INFORMATION PROVIDED:
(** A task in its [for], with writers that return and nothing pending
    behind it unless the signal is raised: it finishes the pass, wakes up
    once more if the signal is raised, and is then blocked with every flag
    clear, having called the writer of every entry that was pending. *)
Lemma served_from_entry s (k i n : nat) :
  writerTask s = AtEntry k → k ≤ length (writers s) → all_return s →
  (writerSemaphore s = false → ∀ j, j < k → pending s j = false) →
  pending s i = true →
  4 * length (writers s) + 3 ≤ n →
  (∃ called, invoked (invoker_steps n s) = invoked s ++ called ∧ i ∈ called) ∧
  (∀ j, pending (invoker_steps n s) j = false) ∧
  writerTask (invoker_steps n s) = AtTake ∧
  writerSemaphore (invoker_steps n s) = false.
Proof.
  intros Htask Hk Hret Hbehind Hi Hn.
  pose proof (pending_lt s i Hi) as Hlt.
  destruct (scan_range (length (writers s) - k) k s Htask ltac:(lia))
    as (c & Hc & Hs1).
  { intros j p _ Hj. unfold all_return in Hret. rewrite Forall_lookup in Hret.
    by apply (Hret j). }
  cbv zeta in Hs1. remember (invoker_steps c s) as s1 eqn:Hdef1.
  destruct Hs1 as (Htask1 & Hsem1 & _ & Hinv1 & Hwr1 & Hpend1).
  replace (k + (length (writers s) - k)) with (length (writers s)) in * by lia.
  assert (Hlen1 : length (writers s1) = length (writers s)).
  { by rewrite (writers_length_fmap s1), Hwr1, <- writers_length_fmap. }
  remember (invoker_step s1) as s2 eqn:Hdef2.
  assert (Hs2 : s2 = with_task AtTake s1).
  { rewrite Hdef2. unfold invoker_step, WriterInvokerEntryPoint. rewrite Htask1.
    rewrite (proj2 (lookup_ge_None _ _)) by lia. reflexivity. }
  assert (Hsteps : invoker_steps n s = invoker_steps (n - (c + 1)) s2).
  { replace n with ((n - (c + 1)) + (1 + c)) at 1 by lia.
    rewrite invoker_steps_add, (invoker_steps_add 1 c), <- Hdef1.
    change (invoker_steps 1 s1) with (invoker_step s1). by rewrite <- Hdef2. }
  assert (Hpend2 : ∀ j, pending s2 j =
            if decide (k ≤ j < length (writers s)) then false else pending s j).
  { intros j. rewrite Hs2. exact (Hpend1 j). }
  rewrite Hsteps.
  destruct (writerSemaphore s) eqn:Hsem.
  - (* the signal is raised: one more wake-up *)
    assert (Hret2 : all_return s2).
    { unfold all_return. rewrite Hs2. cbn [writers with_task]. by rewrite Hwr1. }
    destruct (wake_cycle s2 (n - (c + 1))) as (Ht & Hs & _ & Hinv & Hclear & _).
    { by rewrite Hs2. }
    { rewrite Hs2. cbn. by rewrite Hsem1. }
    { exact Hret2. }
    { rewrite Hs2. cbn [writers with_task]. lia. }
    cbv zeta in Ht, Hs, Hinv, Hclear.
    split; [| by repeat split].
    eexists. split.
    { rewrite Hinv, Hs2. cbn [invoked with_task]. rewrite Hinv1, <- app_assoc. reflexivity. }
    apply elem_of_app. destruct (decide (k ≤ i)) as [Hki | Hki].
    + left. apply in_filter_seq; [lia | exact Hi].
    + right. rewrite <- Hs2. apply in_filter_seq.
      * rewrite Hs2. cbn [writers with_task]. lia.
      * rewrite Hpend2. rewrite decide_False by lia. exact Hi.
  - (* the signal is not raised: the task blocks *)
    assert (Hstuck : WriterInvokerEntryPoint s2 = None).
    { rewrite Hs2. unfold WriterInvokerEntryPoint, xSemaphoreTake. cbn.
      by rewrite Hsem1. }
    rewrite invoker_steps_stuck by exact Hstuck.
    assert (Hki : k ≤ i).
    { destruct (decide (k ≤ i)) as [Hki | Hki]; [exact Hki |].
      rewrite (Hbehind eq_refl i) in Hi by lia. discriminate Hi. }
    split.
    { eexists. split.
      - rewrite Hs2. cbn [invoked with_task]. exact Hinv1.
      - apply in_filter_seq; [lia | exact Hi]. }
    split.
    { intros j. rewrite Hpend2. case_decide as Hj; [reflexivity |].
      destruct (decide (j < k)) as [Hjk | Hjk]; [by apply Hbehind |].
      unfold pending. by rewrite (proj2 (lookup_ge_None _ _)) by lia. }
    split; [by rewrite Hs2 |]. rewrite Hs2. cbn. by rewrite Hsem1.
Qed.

WHAT IS REQUIRED: Determine how many lines of the data above hold the word "signal". Output that number only.

WRITTEN REPLY: 4